- [WHAT IS REQUIRED] Tally every line in the data that has the word "SessionCloseResponse" and report only the total.

►

(** C3, counterexample.  In the scenario, on the open session 1.  A close
    with before-capture 1 and after-capture 0 has both ids present; the
    loop on the two dictionaries would report milk 5 and soda 2, but the
    call reports nothing and writes no ledger row.  A close with
    before-capture 9223372036854775808 and no after-capture does not close
    the session: it ends in an error and the row stays open. *)
Lemma close_engine_guard_fails :
  let p := SessionCloseRequest.mk 1 (Some 1) (Some 0) in
  let q := SessionCloseRequest.mk 1 (Some huge) None in
  let row := FridgeSession.close (fixture_clock (clock fixture))
               (Some 1) (Some 0) fixture_session in
  SessionCloseRequest.capture_before_id p = Some 1
  /\ SessionCloseRequest.capture_after_id p = Some 0
  /\ snd (reconcile fixture_clock row (snapshot (Some 0) (store fixture))
            (Dict.items (snapshot (Some 1) (store fixture))) []
            (mkConn (store fixture) (update_session row (store fixture))
                    (S (clock fixture)) false))
     = inr [Consumed.mk (Some "milk") 5; Consumed.mk (Some "soda") 2]
  /\ snd (endpoint (session_close fixture_clock p) fixture)
     = inr (SessionCloseResponse.mk true 1 [])
  /\ consumption_events
       (store (fst (endpoint (session_close fixture_clock p) fixture)))
     = consumption_events (store fixture)
  /\ first (sessions_by_id 1 (store fixture)) = Some fixture_session
  /\ SessionCloseRequest.capture_after_id q = None
  /\ snd (endpoint (session_close fixture_clock q) fixture) = inl DataError
  /\ first (sessions_by_id 1
              (store (fst (endpoint (session_close fixture_clock q)
                                    fixture))))
     = Some fixture_session
  /\ FridgeSession.status fixture_session = "open".
Proof. by_evaluation. Qed.

(** C3, instance: closing session 1 of the scenario with captures 1 and 2
    is the loop followed by the commit; closing it with no capture ids
    reports nothing. *)
Lemma close_engine_guard_witness :
  let p := SessionCloseRequest.mk 1 (Some 1) (Some 2) in
  let row := FridgeSession.close (fixture_clock (clock fixture))
               (SessionCloseRequest.capture_before_id p)
               (SessionCloseRequest.capture_after_id p) fixture_session in
  first (sessions_by_id 1 (store fixture)) = Some fixture_session
  /\ (exists c' r,
        reconcile fixture_clock row (snapshot (Some 2) (store fixture))
          (Dict.items (snapshot (Some 1) (store fixture))) []
          (mkConn (store fixture) (update_session row (store fixture))
                  (S (clock fixture)) (negb (FridgeSession.fits row)))
        = (c', r)
        /\ endpoint (session_close fixture_clock p) fixture
           = match r with
             | inr consumed =>
                 if refused c'
                 then (mkServer (store fixture) (reads c'), inl DataError)
                 else (mkServer (pending c') (reads c'),
                       inr (SessionCloseResponse.mk
                              true (FridgeSession.id fixture_session)
                              consumed))
             | inl e => (mkServer (store fixture) (reads c'), inl e)
             end)
  /\ (exists resp,
        snd (endpoint (session_close fixture_clock
                         (SessionCloseRequest.mk 1 None None))
                      fixture) = inr resp
        /\ SessionCloseResponse.consumed resp = []).
Proof.
  cbv zeta. split; [reflexivity|]. split.
  - exact (proj1 (close_engine_guard fixture_clock fixture
                    (SessionCloseRequest.mk 1 (Some 1) (Some 2))
                    fixture_session eq_refl)
                 1 2 eq_refl ltac:(discriminate) eq_refl
                 ltac:(discriminate)).
  - destruct (proj1 (proj2 (close_engine_guard fixture_clock fixture
                              (SessionCloseRequest.mk 1 None None)
                              fixture_session eq_refl))
                    (or_introl eq_refl))
      as (_ & Hnone & Hans).
    destruct (proj2 Hans eq_refl) as [resp Hresp].
    exists resp. split; [exact Hresp | exact (Hnone resp Hresp)].
Defined.

(** ** Labels that are not in the before-snapshot *)

(** C6.  A label that no row of the before-capture carries gets no entry
    in [consumed] and no ledger row from a close call, whatever the
    after-capture holds for it. *)
Theorem no_restock_detection (utcnow : nat -> Z) (sv : Server)
        (p : SessionCloseRequest.t) (l : Dict.key) :
  ~ In l (map VisionItem.label
              (items_of_capture (SessionCloseRequest.capture_before_id p)
                                (store sv))) ->
  exists evs,
    consumption_events
      (store (fst (endpoint (session_close utcnow p) sv)))
    = consumption_events (store sv) ++ evs
    /\ filter (about_label l) evs = []
    /\ forall resp,
         snd (endpoint (session_close utcnow p) sv) = inr resp ->
         filter (has_label l) (SessionCloseResponse.consumed resp) = [].
Proof.
  intros Hout.
  destruct (first (sessions_by_id (SessionCloseRequest.session_id p)
                                  (store sv))) as [s|] eqn:Hs.
  - destruct (close_run utcnow sv p s Hs)
      as [[_ [evs [Hrun [Hent _]]]]|[_ [n [e [Hrun _]]]]].
    + assert (Hoff : filter (has_label l) (map event_entry evs) = []).
      { destruct (both_captures p).
        - symmetry in Hent. apply (depletions_off _ _ _ l Hent).
          now rewrite snapshot_keys.
        - injection Hent as ->. reflexivity. }
      exists evs. rewrite Hrun. cbn [fst snd store]. split; [reflexivity|].
      split.
      * apply (map_eq_nil_inv event_entry). now rewrite about_label_entries.
      * intros resp [= <-]. exact Hoff.
    + exists []. rewrite Hrun. cbn [fst snd store].
      split; [now rewrite app_nil_r|]. split; [reflexivity|]. discriminate.
  - exists []. rewrite (close_unknown utcnow sv p Hs). cbn [fst snd].
    split; [now rewrite app_nil_r|]. split; [reflexivity|]. discriminate.
Qed.

(** C6, instance: in the scenario beer is seen in capture 2 only (9 units),
    and a close with captures 1 and 2 reports nothing about beer. *)
Lemma no_restock_detection_witness :
  let p := SessionCloseRequest.mk 1 (Some 1) (Some 2) in
  Dict.get (snapshot (Some 2) (store fixture)) (Some "beer") = Some (Some 9)
  /\ Dict.get (snapshot (Some 1) (store fixture)) (Some "beer") = None
  /\ exists evs,
       consumption_events
         (store (fst (endpoint (session_close fixture_clock p) fixture)))
       = consumption_events (store fixture) ++ evs
       /\ filter (about_label (Some "beer")) evs = [].
Proof.
  split; [reflexivity|]. split; [reflexivity|].
  destruct (no_restock_detection fixture_clock fixture
              (SessionCloseRequest.mk 1 (Some 1) (Some 2)) (Some "beer"))
    as (evs & Hev & Hoff & _).
  - vm_compute. intros [H|[H|[]]]; discriminate H.
  - exists evs. split; [exact Hev | exact Hoff].
Defined.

◄

- [RESPONSE AREA] 4